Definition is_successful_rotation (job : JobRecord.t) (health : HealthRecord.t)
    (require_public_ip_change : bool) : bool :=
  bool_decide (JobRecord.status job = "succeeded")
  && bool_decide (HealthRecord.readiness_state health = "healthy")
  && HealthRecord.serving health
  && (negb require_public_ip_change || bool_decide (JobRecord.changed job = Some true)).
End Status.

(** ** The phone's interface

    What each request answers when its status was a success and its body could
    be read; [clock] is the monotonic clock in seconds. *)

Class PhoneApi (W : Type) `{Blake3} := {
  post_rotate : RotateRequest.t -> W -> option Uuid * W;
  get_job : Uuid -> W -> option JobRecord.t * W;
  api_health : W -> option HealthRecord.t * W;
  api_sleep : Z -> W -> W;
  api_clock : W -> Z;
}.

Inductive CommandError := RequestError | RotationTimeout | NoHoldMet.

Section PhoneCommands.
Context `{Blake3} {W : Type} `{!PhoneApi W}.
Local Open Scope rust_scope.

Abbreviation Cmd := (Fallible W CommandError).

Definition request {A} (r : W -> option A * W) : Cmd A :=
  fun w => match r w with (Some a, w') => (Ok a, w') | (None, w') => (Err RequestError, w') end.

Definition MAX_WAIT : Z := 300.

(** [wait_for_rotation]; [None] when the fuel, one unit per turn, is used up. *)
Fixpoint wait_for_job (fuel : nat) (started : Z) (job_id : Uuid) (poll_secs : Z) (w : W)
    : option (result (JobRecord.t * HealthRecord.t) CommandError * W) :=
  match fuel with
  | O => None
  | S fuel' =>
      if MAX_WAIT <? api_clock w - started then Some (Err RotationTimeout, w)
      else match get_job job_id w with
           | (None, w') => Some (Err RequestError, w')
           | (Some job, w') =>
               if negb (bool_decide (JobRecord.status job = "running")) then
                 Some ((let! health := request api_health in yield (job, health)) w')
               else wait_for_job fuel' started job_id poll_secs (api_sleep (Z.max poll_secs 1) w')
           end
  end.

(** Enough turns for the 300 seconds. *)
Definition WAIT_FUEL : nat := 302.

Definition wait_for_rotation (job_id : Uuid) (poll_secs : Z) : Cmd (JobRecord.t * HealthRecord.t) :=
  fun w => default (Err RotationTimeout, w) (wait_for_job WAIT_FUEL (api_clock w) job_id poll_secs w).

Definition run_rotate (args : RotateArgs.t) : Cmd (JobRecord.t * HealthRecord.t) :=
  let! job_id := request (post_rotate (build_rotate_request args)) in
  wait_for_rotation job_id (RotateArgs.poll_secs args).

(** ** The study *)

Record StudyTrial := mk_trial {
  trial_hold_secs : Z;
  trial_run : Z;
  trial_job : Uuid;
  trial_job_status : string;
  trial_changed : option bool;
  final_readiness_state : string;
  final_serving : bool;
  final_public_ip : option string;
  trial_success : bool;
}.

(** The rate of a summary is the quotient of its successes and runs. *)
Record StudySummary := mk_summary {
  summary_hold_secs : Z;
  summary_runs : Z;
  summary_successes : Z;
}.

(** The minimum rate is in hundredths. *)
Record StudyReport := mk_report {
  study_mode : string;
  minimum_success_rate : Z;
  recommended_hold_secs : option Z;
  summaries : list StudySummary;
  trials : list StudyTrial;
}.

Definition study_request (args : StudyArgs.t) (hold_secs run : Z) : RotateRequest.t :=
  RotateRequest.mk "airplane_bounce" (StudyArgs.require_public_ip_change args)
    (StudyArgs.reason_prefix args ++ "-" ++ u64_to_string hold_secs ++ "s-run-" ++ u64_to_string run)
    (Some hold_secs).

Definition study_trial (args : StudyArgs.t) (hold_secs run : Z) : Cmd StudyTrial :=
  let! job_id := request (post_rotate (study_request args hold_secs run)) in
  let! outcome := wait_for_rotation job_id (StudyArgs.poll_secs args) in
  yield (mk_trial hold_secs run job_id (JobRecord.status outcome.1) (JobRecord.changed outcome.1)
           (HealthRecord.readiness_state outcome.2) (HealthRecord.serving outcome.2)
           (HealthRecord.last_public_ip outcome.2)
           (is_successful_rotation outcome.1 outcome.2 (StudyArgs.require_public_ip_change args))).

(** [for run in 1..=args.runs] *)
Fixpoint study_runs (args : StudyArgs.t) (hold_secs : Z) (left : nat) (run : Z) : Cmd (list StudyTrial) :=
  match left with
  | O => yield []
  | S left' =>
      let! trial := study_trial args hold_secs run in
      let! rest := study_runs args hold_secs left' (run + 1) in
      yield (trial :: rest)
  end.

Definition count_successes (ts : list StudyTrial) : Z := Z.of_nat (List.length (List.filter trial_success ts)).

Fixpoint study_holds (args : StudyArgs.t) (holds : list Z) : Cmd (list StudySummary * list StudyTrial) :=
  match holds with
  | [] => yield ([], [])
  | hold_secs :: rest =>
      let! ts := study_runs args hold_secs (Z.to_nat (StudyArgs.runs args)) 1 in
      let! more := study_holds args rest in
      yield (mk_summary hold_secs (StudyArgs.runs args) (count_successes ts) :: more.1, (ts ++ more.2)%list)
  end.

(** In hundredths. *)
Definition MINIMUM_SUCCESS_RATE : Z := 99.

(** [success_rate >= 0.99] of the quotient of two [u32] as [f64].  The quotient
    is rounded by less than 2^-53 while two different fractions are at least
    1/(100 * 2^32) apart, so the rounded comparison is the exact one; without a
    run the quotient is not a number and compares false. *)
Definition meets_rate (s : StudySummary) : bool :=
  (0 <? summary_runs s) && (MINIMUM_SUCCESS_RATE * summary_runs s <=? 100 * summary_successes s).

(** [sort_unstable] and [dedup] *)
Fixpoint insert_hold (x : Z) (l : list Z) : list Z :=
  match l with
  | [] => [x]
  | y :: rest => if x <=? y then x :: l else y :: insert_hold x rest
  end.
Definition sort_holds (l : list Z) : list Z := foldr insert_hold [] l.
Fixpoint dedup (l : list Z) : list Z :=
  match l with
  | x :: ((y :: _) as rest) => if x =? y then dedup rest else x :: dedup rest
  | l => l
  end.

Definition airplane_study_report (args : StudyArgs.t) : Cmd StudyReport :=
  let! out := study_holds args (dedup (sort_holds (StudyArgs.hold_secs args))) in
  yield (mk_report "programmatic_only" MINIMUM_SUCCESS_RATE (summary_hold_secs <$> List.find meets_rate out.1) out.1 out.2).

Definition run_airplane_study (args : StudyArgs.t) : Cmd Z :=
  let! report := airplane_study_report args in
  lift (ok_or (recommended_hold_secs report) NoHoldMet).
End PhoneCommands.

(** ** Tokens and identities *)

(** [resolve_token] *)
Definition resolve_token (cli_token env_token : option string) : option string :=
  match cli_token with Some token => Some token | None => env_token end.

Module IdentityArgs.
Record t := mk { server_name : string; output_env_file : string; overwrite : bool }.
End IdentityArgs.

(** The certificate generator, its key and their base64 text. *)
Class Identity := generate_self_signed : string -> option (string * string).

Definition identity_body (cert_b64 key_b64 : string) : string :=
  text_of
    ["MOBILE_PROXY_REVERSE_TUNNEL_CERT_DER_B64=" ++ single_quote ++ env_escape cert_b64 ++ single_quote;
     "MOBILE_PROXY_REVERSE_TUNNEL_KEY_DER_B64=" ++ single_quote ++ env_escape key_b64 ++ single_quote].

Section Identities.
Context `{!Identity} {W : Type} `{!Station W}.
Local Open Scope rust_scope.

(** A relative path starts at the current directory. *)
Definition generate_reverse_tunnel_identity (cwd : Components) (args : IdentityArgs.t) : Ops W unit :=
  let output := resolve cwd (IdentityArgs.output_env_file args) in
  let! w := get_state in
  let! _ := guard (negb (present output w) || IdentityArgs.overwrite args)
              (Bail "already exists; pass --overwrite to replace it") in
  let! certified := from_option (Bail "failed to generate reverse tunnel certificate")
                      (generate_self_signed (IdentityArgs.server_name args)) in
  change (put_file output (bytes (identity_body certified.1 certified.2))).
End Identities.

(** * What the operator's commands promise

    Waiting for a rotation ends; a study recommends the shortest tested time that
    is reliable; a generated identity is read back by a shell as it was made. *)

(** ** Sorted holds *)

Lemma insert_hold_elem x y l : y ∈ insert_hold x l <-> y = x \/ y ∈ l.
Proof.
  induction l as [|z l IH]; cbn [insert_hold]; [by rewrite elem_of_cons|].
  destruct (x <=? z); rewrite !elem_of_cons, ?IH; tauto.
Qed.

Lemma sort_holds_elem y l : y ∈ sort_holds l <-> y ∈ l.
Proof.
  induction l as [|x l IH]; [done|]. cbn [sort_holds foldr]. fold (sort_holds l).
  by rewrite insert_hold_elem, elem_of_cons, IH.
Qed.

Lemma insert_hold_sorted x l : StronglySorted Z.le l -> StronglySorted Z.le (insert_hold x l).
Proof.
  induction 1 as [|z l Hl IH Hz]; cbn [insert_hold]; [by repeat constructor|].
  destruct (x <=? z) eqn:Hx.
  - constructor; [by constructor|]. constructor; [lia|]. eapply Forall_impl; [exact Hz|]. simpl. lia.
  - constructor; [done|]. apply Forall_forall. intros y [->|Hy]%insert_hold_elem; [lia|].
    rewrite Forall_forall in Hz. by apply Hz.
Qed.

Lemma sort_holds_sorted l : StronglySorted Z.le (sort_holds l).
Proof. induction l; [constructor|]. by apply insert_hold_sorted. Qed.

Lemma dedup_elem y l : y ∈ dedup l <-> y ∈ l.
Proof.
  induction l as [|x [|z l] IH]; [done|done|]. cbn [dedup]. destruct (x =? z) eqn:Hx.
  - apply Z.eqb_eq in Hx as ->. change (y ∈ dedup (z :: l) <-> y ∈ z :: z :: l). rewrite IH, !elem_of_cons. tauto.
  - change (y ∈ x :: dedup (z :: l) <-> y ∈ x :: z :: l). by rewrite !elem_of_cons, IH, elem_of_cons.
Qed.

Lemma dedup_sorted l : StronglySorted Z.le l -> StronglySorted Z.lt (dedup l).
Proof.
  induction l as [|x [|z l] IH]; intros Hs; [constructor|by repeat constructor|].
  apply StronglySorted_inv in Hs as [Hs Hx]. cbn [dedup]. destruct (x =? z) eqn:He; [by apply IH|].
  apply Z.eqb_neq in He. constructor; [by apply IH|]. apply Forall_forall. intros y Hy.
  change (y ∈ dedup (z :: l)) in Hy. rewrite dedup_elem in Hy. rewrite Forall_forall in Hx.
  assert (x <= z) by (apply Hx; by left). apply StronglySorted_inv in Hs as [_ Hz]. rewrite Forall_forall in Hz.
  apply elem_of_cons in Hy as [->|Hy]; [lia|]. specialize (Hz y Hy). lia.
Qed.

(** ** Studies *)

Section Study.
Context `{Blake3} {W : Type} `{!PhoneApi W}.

----------------

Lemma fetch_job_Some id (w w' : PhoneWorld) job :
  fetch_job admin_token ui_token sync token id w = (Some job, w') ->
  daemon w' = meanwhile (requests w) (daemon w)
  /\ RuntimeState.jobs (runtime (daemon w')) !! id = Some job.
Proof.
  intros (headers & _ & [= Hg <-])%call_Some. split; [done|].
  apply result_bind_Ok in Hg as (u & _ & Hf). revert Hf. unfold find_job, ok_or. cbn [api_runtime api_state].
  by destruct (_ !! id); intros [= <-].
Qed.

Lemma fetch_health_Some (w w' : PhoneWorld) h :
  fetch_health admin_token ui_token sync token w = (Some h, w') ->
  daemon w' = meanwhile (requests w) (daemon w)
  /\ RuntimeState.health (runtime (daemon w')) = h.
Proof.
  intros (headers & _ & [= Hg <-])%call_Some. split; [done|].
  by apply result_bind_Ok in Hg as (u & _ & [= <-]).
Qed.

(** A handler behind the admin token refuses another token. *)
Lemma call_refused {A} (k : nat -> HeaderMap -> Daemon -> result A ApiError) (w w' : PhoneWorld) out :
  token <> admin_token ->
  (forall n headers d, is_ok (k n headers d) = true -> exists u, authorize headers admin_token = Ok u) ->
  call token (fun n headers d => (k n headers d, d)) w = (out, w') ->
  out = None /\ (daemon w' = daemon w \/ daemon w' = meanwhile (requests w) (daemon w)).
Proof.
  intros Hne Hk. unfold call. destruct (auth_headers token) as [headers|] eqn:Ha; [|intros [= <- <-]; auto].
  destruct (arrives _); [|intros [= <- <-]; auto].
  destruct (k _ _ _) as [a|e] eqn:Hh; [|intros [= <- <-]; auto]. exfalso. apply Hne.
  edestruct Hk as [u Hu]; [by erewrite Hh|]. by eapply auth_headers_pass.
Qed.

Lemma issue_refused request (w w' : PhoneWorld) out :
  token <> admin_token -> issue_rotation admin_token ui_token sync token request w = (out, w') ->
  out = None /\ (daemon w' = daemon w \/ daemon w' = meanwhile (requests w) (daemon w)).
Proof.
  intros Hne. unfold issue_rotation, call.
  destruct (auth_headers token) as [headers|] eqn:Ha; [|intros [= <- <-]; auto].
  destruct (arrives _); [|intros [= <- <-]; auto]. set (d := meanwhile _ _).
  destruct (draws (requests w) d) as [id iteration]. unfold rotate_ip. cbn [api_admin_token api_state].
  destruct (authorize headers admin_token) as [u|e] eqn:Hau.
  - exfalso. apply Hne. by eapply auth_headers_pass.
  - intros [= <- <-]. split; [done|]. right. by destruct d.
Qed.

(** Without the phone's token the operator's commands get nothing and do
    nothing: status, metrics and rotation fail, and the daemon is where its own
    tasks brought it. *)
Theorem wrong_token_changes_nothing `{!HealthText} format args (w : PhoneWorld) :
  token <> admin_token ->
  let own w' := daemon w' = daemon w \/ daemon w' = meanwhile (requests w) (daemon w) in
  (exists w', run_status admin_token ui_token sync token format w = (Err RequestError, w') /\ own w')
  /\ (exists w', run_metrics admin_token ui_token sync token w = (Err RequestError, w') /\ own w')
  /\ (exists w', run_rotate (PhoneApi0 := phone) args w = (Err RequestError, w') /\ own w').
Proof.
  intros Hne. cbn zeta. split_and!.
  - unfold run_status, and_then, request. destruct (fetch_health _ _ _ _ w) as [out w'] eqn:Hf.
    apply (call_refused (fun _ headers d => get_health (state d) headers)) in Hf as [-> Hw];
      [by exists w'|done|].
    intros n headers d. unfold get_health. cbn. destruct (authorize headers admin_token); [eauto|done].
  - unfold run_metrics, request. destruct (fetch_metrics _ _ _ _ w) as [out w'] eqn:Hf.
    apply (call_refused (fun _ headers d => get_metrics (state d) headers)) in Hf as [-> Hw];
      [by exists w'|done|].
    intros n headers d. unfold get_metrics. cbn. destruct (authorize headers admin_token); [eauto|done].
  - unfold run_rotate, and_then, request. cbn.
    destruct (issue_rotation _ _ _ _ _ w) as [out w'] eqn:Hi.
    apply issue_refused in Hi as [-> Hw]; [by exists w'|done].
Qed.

----------------

* _EXERCISE DESCRIPTION_:
The answer is the lines above between the line holding "if MAX_WAIT <?" and the line holding "Some ((let! health", inclusive, each written out exactly, and no others.

* _RESULT OF THIS EXERCISE_:
      if MAX_WAIT <? api_clock w - started then Some (Err RotationTimeout, w)
      else match get_job job_id w with
           | (None, w') => Some (Err RequestError, w')
           | (Some job, w') =>
               if negb (bool_decide (JobRecord.status job = "running")) then
                 Some ((let! health := request api_health in yield (job, health)) w')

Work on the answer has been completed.